With these ideas in mind, my teaching has changed from the beginning of my career to now. My classmate Nancy discusses student disengagement in her blog post this week which is big issue in the world of teaching which calls for a rethinking of how we are currently “doing” school. Teachers are, by their job description, responsible for student learning. My classmate Curtis discusses a shift in the role of the teacher from information dissemination to what my classmate Dean calls a learning leader. Curtis argues that teachers must go through an unlearning process; a process that my classmate Daniel and myself included are beginning to venture upon. My shift in teaching has been about learner-centred approaches to curriculum, technology integration and, social and multi-disciplinary learning. A few anecdotes come to mind as I think about how to alter my teaching in the coming years:

  1. My first attempt at Genius Hour several years ago was a fail. Which is okay because I learned a lot. I didn’t scaffold well enough in teaching the skills of how to learn about something they were interested in.
  2. Coding Ozobots to move around a racetrack and follow flashlights was a really engaging activity for my students. I want to learn more about how to use robots and coding for the purpose of tech integration into primary curriculum.
  3. Getting to use and share their work on SeeSaw with their parents and classmates was also really motivating. Commenting on one another’s work with emojis is really cool! Providing constructive feedback between classmates is challenging. Here is where I see opportunities for social network learning and Brown and Adler’s ideas on social learning. Additionally, this calls for digital citizenship education of which student privacy and safety is paramount.
  4. Building a Ping Pong Ball Rollercoaster (STEM activity) was very challenging for my students who are typical “do well at school” students. My students who are “less classroom savvy” in the traditional sense, did really well. The social aspect of working as a team was challenging for all involved. Learning to work productively, and efficiently in collaborative groupings is vital in an ever-changing world and it is a skill that my students were deeply lacking. Additionally, I learned the multi-functional value of interdisciplinary projects. For further reading, my classmate Catherine discusses the value of arts integration with other disciplines.
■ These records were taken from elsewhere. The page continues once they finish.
(* ===== verification/ClashDocument.v ===== *)
(** * Native Clash documents in the generation pipeline
    ([clash.rs], the native half of [clash_generation.rs], and [from_json] of
     [crates/deve-sub-yaml/src/value.rs])

    Reading a submitted document, and the materialised document a generation
    emits.  The YAML reader and serializer and the conversion of YAML to JSON
    values are arguments. *)

From S2P Require Import Prelude Kernel Node Text Ip UrlText NodePool Template GenTypes Validation Assemble UriParse SourceParse Containers Yaml YamlRead ClashRules Clash ClashGroups.
Import Text UrlText Yaml Clash ClashGroups.

Module ClashDocument.
#[local] Open Scope clash_scope.

(** [from_json] of a number: the integers first, a float otherwise. *)
Definition number_of (text : string) : Number :=
  match Containers.as_u64 (JNumber text) with
  | Some n => NU64 n
  | None =>
      match Containers.as_i64 (JNumber text) with
      | Some z => number_from_i64 z
      | None => NF64 (default 0%N (YamlRead.finite_from_str text))
      end
  end.

Fixpoint from_json (j : Json) : Value :=
  match j with
  | JNull => VNull
  | JBool b => VBool b
  | JNumber text => VNumber (number_of text)
  | JString s => VString s
  | JArray items => VSequence (map from_json items)
  | JObject m => VMapping (map (λ kv, (VString kv.1, from_json kv.2)) m)
  end.

(** [Mapping::insert] of a string key: in place, or at the end *)
Fixpoint mapping_insert (key : string) (v : Value) (m : list (Value * Value)) : list (Value * Value) :=
  match m with
  | [] => [(VString key, v)]
  | (k, w) :: m => if equivalent key k then (k, v) :: m else (k, w) :: mapping_insert key v m
  end.

Section document.
(** [bounded_yaml::parse], [serde_json::to_value] and [deve_sub_yaml::to_string],
    with the messages of their errors *)
Variable yaml_parse : string → Result string Value.
Variable to_json : Value → Result string Json.
Variable to_string : Value → Result string string.
(** [serde_json::from_value::<TemplateDocument>] *)
Variable document_of : Json → Result string TemplateDocument.
Variable hash_order : list string → list string.

(** [clash::config] *)
Definition config (yaml : string) : Result TemplateAppError Members :=
  let? raw := Validation.checked_yaml yaml_parse yaml in
  let? value := map_err invalid (to_json raw) in
  ok_or (Containers.as_object value) (invalid "native Clash configuration must be a mapping").

(** The only group of a document that has none. *)
Definition default_groups : Json :=
  JArray [Containers.object [("name", JString "PROXY"); ("type", JString "select"); ("include-all-proxies", JBool true)]].

Definition with_groups (m : list (Value * Value)) : list (Value * Value) :=
  if YamlRead.contains_key (VString "proxy-groups") m then m else mapping_insert "proxy-groups" (from_json default_groups) m.

Definition native_json (native : string) : Json :=
  Containers.object
    [("apiVersion", JString API_VERSION); ("kind", JString KIND);
     ("metadata", Containers.object [("name", JString "clash-routing")]);
     ("spec", Containers.object
       [("targetProfiles", Containers.strings ["mihomo"]);
        ("nodeSelector", Containers.object [("mode", JString "dynamic")]); ("clash", JString native)])].

(** [clash::parse] *)
Definition parse (raw : Value) : M TemplateDocument :=
  let value := match raw with VSequence _ => VMapping [(VString "rules", raw)] | _ => raw end in
  m <~ lift (ok_or (as_mapping value) (invalid "expected Clash routing YAML with rules, or a YAML rule list"));;
  native <~ lift (map_err invalid (to_string (VMapping (with_groups m))));;
  cfg <~ lift (config native);;
  _ <~ validate hash_order cfg None;;
  lift (map_err invalid (document_of (native_json native))).

(** [clash::config] followed by [clash::validate], as the template validation calls them *)
Definition check_native (native : string) : M () :=
  cfg <~ lift (config native);; validate hash_order cfg None.

(** [clash_normalization::warnings] of a native document *)
Definition native_warnings (native : string) : M (list string) := cfg <~ lift (config native);; warnings cfg.

(** The names the nodes must not take. *)
Definition group_names (cfg : Members) : list string :=
  match g ← map_get cfg "proxy-groups"; Containers.as_array g with
  | Some groups => omap (λ g, ClashRules.get_str g "name") groups
  | None => []
  end.

Section generation.
Context {Regex : Type} (build : string → option Regex) (is_match : Regex → string → option bool) (late : N → bool).
Variables (id_display : NodeId → string) (list_nodes : NodeFilter → option NodeId → N → Result string (list NodePoolEntry)).

(** The document after the nodes are renamed: its text, and the warnings *)
Definition native_document (native : string) (renamed : list (Node * Z)) (originals : list string) : M (string * list string) :=
  cfg <~ lift (config native);;
  done <~ materialize build is_match late id_display (λ c, list_nodes filter_all c 1000) cfg renamed originals;;
  _ <~ validate hash_order done.1 (Some ((λ p : Node * Z, display_name p.1) <$> renamed));;
  raw <~ lift (Validation.checked_yaml yaml_parse native);;
  m <~ lift (ok_or (as_mapping raw) (invalid "native Clash configuration must be a mapping"));;
  match map_get done.1 "proxy-groups" with
  | None => panic
  | Some groups =>
      text <~ lift (map_err Emit (to_string (VMapping (mapping_insert "proxy-groups" (from_json groups) m))));;
      ret (text, done.2)
  end.

(** The names the nodes may not have: policies, the groups of the template, the
    tokens and the groups of the document. *)
Definition native_used (s : TemplateSpec) (cfg : Members) : gset string :=
  list_to_set Assemble.POLICIES ∪ list_to_set (pg_name <$> proxy_groups s) ∪ list_to_set TOKENS ∪ list_to_set (group_names cfg).

(** [prepare_nodes] of a template with a native document; the document is read
    once in the code, and reads the same. *)
Definition prepare_native (s : TemplateSpec) (native : string) (nodes : list (Node * Z)) :
    M (list (Node * Z) * string * list string) :=
  cfg <~ lift (config native);;
  let renamed := Assemble.rename_nodes id_display (native_used s cfg) nodes in
  p <~ native_document native renamed ((λ p : Node * Z, display_name p.1) <$> nodes);;
  ret (renamed, p.1, p.2).
End generation.
End document.
End ClashDocument.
The bolded words highlight where I’d like to go with my teaching. Many of these bolded ideas connect back to the requirements of 21st century literacies discussed at the beginning of this post. In his video Knowledge is Obsolete, Pavan Arora suggests that due to the rapidly changing nature of knowledge, teachers, like myself, question what they should be teaching. Pavan argues, “we teach creativity…how to access knowledge, how to assess knowledge, how to apply knowledge”. By engaging students within the power of networks, in which knowledge is rhizomatic, highly interconnected, we allow them to participate (sharing, connecting, collaborating) in the collective and ubiquitous accumulation of digital knowledge.
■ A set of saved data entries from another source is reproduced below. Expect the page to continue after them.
(* ===== verification/ClashTheorems.v ===== *)
(** * Native Clash documents: validation, materialisation, generation

    [ClashOrder]: the topological elimination finds exactly the cycles.
    [ClashMembers]: the members the loops leave in a group.  [ClashTheorems]:
    what validation decides, and what it still says after materialisation.
    [ClashNative]: a document that was accepted generates. *)

(** * Topological elimination of native Clash groups

    The elimination never subtracts below zero, never misses a map entry and
    ends after one round per group; it visits every group exactly when no group
    contains itself, directly or through others.  None of it depends on the
    order in which the hash map is walked. *)

From stdpp Require Import relations.
From S2P Require Import Prelude Kernel Node Text Ip UrlText Template GenTypes Assemble UriParse SourceParse Containers ClashRules Clash.
Import Clash.

Module ClashOrder.

Definition cnt (n : string) (l : list string) : nat := length (filter (λ m, m = n) l).

Lemma cnt_cons n m l : cnt n (m :: l) = (if decide (m = n) then 1 else 0) + cnt n l.
Proof. unfold cnt. rewrite filter_cons. by case_decide. Qed.

Lemma cnt_zero n l : cnt n l = 0 ↔ n ∉ l.
Proof.
  induction l as [|m l IH]; [by split; [set_solver|]|]. rewrite cnt_cons, not_elem_of_cons. case_decide; subst; [naive_solver lia|].
  rewrite Nat.add_0_l, IH. naive_solver.
Qed.

(** ** The degrees *)

Lemma raise_members l d n : foldl raise d l !! n = (λ k, k + cnt n l) <$> d !! n.
Proof.
  revert d. induction l as [|m l IH]; intros d; cbn [foldl].
  - destruct (d !! n); simpl; [|done]. by rewrite Nat.add_0_r.
  - rewrite IH, cnt_cons. unfold raise. case_decide as E.
    + subst. rewrite lookup_alter_eq. destruct (d !! n); simpl; [|done]. f_equal. lia.
    + by rewrite lookup_alter_ne.
Qed.

Definition total (n : string) (edges : list (string * list string)) : nat := sum_list_with (λ e, cnt n e.2) edges.

Lemma raise_edges edges d n :
  foldl (λ d e, foldl raise d e.2) d edges !! n = (λ k, k + total n edges) <$> d !! n.
Proof.
  revert d. induction edges as [|e edges IH]; intros d; cbn [foldl].
  - destruct (d !! n); simpl; [|done]. by rewrite Nat.add_0_r.
  - rewrite IH, raise_members. destruct (d !! n); simpl; [|done]. f_equal. lia.
Qed.

(** What is left of a degree when some groups are done. *)
Definition pending_of (edges : list (string * list string)) (done : list string) (n : string) : nat :=
  sum_list_with (λ e, if decide (e.1 ∈ done) then 0 else cnt n e.2) edges.

Lemma pending_of_nil edges n : pending_of edges [] n = total n edges.
Proof.
  unfold pending_of, total. induction edges as [|e l IH]; [done|]. cbn [sum_list_with]. rewrite IH, decide_False; [done|].
  apply not_elem_of_nil.
Qed.
(** * SynthSeg training driver: a shallow embedding of [training.py]

    The file embeds [Models/SynthSeg/SynthSeg/training.py]: the two functions
    [training] and [train_model], together with the Python primitives they
    rely on (substring test, [str.split], slicing, [int], ['%03d'] formatting,
    [os.path.join], [os.path.basename], [np.unique]).

    Calls into Keras, lab2im and neuron are effects: each call is recorded as
    an event of a trace, and the objects these libraries return are symbolic
    terms naming the call that produced them.  A run of the driver is a pair
    of the trace it produced and either a value or the exception that stopped
    it.  Paths follow the POSIX flavour of [os.path]; a character of a
    string is a code point below 256. *)

From Stdlib Require Import ZArith NArith List String Ascii Bool Lia.
From Stdlib Require Import DecimalString DecimalN DecimalPos.
From Stdlib Require Import Permutation Sorted.
Import ListNotations.

Set Warnings "-register-all".

Local Open Scope string_scope.
Local Open Scope Z_scope.

(* ===================================================================== *)
(** ** Python exceptions and results *)

Inductive exn : Type :=
| AssertionError (msg : string)
| IndexError
| ValueError.

Inductive result (A : Type) : Type :=
| Ok (a : A)
| Raise (e : exn).

Arguments Ok {A} a.
Arguments Raise {A} e.

Definition result_bind {A B : Type} (r : result A) (k : A -> result B) : result B :=
  match r with
  | Ok a => k a
  | Raise e => Raise e
  end.

(* ===================================================================== *)
(** ** Python string primitives *)

Module PyStr.

(** [s[n:]] for a non-negative [n]. *)
Fixpoint drop (n : nat) (s : string) : string :=
  match n, s with
  | O, _ => s
  | S _, EmptyString => EmptyString
  | S k, String _ r => drop k r
  end.

(** [s[:n]] for a non-negative [n]. *)
Fixpoint take (n : nat) (s : string) : string :=
  match n, s with
  | O, _ => EmptyString
  | S _, EmptyString => EmptyString
  | S k, String c r => String c (take k r)
  end.

(** Python's normalisation of a slice bound against a length:
    a negative bound counts from the end, and both are clipped to [0, len]. *)
Definition clip_bound (i len : Z) : Z :=
  if i <? 0 then Z.max 0 (i + len) else Z.min i len.

(** [s[start:stop]] with step 1. *)
Definition slice (s : string) (start stop : Z) : string :=
  let len := Z.of_nat (String.length s) in
  let a := clip_bound start len in
  let b := clip_bound stop len in
  take (Z.to_nat (b - a)) (drop (Z.to_nat a) s).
Back to James Holzhauer, Jeopardy champion-extraordinaire. My earlier argument about Holzhauer indicated that for him to be as successful as he eventually became, knowledge wasn’t obsolete. That is, his vast range of trivia knowledge allowed him to achieve the standing that he did. While I can’t say this for certain about James Holzhauer specifically, I would imagine a few things about him (and others like him) to be true. First, he is creative. A quick scroll through his Wikipedia page informs readers how he employed strategies to the game that others had not previously done and “revolutionized the game of jeopardy“. This requires not only creativity, but also critical thinking. I return to those verbs from the 21st century literacies: DEVELOP, DESIGN, ANALYZE, SYNTHESIZE, CREATE; all skills required to effectively strategize. Second, his vast range of knowledge points to cross-curricular and interdisciplinary learning required of 21st century students and professionals. Third, his love of learning (about what he’s interested in) is evident. As a teacher, fostering a love of learning is a top priority and I think it can be achieved by reimagining the role of teachers. According to this article, Holzhauer wasn’t the “school” type. He had mediocre grades and often skipped class to learn and participate in gambling (his pre-Jeopardy profession), “reasoning he could use the time more productively” by accumulating poker winnings rather than sitting in class. If teachers begin to re-imagine their roles and teaching strategies, a love of learning can be inspired. This re-imagination can start with the introduction of social network learning and passion-inspired projects (Holzhauer’s would undoubtedly have been gambling-related) into the classroom. We have all had James’ in our classrooms. What would you do with a student like James?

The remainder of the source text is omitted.